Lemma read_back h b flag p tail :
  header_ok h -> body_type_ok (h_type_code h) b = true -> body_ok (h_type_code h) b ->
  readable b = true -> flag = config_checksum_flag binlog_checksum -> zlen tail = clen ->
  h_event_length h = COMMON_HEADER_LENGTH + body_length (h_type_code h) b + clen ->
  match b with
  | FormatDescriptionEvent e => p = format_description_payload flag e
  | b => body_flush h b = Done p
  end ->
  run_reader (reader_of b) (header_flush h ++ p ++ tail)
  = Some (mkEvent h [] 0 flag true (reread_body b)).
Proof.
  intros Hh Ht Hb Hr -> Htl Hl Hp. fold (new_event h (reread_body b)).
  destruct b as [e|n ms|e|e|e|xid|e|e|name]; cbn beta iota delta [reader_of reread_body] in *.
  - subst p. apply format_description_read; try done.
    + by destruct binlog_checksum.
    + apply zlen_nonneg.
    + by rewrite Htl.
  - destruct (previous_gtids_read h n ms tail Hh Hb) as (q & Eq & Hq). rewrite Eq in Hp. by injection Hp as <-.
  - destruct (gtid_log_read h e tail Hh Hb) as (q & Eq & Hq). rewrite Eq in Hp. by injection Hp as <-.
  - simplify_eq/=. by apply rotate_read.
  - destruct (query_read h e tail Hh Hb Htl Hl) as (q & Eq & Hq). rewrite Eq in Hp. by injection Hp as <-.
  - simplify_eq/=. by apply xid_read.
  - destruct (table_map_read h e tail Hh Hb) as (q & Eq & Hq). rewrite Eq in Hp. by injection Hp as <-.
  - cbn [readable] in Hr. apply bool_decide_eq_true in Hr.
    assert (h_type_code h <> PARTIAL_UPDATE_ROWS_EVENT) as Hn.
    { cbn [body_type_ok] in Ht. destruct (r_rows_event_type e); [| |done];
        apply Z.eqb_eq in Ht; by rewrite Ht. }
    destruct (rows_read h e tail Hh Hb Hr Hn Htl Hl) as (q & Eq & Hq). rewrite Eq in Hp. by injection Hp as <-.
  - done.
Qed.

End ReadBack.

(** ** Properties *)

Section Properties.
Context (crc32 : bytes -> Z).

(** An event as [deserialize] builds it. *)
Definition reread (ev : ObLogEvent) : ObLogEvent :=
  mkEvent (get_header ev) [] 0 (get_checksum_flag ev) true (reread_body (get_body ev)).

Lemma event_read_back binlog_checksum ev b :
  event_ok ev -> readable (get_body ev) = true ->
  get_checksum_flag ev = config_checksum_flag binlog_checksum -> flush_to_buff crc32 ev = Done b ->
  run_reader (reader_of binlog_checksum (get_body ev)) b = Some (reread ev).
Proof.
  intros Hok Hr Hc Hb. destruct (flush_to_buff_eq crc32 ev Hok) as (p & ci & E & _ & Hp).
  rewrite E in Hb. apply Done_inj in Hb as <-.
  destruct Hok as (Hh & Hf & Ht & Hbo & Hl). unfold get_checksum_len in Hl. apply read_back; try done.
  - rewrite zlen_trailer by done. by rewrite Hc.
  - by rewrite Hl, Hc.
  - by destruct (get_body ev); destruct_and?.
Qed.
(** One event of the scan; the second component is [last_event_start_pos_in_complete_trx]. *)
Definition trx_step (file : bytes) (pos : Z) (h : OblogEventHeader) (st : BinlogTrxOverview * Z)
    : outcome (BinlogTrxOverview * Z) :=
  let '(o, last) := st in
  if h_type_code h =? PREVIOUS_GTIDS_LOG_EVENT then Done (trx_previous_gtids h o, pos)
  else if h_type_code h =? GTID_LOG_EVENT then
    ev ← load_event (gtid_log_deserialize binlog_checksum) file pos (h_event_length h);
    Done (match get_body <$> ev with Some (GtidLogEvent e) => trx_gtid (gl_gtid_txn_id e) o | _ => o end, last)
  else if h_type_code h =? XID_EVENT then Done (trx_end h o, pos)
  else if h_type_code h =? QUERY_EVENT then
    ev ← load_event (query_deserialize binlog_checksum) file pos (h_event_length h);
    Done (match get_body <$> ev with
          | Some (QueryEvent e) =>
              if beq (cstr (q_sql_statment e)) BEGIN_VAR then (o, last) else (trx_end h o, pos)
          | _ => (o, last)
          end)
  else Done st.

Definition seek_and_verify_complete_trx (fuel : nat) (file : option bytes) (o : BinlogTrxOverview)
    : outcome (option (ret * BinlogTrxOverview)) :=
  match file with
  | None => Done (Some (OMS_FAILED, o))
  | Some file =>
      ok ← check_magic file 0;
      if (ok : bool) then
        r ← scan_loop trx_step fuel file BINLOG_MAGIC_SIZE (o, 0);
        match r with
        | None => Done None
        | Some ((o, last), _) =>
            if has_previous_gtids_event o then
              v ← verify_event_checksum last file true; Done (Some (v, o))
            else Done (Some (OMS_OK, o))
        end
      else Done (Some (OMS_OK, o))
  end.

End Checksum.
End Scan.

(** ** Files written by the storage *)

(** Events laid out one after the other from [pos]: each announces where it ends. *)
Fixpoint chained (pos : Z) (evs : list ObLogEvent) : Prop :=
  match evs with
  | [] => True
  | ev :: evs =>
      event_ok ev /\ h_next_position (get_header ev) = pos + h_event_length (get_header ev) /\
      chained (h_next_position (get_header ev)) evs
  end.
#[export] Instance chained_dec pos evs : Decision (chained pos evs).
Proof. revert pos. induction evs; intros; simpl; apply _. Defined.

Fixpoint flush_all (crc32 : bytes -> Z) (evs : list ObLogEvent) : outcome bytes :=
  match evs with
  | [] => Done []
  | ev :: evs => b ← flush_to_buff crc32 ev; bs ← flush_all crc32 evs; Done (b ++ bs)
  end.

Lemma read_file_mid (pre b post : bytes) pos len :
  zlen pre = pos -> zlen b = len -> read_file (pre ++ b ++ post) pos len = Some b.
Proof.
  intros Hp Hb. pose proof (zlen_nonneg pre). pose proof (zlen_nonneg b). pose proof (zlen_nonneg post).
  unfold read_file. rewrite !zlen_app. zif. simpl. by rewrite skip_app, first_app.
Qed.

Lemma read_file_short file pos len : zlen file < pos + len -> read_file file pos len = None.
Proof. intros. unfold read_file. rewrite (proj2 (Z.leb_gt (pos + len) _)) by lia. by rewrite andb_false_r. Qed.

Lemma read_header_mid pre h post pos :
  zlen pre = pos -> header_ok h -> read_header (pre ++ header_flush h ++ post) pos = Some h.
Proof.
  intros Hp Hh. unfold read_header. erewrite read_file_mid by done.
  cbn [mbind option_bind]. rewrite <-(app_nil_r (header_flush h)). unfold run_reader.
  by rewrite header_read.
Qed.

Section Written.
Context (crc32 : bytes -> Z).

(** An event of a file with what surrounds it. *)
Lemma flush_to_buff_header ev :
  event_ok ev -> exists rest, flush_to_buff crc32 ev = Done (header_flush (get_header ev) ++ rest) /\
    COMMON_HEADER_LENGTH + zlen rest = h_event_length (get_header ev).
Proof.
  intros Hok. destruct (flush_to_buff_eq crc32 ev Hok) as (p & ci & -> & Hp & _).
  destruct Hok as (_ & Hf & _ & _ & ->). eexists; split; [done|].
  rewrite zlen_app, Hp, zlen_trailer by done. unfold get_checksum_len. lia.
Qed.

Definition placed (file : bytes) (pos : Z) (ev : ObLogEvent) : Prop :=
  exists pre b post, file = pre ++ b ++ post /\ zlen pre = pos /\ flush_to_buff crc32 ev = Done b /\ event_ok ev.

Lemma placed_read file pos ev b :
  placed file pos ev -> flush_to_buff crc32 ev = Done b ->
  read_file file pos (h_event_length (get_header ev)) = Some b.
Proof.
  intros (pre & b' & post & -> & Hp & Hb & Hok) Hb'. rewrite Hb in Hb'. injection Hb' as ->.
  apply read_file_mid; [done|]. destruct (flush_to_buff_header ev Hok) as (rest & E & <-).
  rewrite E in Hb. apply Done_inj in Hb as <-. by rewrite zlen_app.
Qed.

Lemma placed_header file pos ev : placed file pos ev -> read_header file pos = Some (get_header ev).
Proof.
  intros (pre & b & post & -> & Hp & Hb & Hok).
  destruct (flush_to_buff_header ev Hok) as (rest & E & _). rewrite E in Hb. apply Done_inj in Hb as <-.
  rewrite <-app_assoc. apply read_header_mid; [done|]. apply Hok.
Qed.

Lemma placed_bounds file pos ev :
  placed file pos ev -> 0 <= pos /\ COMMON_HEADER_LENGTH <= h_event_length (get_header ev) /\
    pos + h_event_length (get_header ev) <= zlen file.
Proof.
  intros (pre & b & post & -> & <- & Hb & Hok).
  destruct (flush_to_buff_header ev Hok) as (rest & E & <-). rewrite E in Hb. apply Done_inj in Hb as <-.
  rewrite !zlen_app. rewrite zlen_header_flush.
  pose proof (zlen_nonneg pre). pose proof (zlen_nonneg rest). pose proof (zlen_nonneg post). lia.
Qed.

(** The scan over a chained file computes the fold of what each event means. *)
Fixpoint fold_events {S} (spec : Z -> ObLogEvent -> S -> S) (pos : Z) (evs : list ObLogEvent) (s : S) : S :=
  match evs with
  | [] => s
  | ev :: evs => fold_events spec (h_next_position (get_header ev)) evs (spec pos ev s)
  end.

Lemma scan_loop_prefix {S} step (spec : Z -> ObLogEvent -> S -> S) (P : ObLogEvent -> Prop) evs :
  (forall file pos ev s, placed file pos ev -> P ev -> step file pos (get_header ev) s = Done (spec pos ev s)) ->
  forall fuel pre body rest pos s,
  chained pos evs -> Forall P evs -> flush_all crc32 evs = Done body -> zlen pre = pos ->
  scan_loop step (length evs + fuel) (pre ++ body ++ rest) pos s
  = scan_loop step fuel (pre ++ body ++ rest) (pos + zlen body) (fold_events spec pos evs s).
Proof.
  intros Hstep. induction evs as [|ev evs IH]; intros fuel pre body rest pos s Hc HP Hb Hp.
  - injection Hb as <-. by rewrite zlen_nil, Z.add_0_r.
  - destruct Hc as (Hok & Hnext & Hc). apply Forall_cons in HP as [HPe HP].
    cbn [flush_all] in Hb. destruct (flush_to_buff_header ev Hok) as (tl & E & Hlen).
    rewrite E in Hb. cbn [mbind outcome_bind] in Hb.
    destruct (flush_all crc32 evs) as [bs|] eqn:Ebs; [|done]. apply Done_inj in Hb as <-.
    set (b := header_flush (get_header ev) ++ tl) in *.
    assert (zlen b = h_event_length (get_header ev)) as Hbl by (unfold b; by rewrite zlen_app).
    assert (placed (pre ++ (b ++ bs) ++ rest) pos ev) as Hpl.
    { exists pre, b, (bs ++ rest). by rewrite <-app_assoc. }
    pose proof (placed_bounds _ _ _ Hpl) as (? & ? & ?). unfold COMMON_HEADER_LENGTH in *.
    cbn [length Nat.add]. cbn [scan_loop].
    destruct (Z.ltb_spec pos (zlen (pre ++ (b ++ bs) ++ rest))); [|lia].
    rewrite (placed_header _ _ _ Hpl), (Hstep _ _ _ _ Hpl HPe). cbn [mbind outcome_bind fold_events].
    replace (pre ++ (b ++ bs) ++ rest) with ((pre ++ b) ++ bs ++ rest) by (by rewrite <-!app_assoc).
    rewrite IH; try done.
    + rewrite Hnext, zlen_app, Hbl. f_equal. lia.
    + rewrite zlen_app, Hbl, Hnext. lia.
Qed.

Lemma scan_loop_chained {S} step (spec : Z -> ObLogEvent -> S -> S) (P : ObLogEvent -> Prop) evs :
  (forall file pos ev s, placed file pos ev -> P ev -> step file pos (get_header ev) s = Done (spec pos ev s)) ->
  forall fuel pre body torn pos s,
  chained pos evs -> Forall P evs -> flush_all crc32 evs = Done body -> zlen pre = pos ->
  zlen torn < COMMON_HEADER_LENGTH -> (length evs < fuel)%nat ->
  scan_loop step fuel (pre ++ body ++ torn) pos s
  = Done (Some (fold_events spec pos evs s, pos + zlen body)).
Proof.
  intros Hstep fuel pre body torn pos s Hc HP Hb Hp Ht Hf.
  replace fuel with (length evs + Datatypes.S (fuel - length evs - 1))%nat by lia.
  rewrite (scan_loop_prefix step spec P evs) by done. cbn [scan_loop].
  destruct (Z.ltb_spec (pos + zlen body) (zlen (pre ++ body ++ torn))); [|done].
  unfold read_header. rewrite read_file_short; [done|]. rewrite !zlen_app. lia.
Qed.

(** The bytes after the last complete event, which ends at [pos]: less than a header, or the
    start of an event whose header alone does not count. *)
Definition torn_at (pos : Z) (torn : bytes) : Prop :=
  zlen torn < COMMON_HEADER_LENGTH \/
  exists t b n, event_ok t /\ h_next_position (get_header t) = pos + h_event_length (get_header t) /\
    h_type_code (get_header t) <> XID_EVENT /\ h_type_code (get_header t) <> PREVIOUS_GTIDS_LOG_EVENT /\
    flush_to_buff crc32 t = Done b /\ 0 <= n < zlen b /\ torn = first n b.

### WHAT IS NEEDED:
Give back exactly the lines beginning at the one with "unfold read_header. rewrite" and ending at the final line of the material; both boundary lines belong in it.

### FINAL ANSWER:
  unfold read_header. rewrite read_file_short; [done|]. rewrite !zlen_app. lia.
Qed.

(** The bytes after the last complete event, which ends at [pos]: less than a header, or the
    start of an event whose header alone does not count. *)
Definition torn_at (pos : Z) (torn : bytes) : Prop :=
  zlen torn < COMMON_HEADER_LENGTH \/
  exists t b n, event_ok t /\ h_next_position (get_header t) = pos + h_event_length (get_header t) /\
    h_type_code (get_header t) <> XID_EVENT /\ h_type_code (get_header t) <> PREVIOUS_GTIDS_LOG_EVENT /\
    flush_to_buff crc32 t = Done b /\ 0 <= n < zlen b /\ torn = first n b.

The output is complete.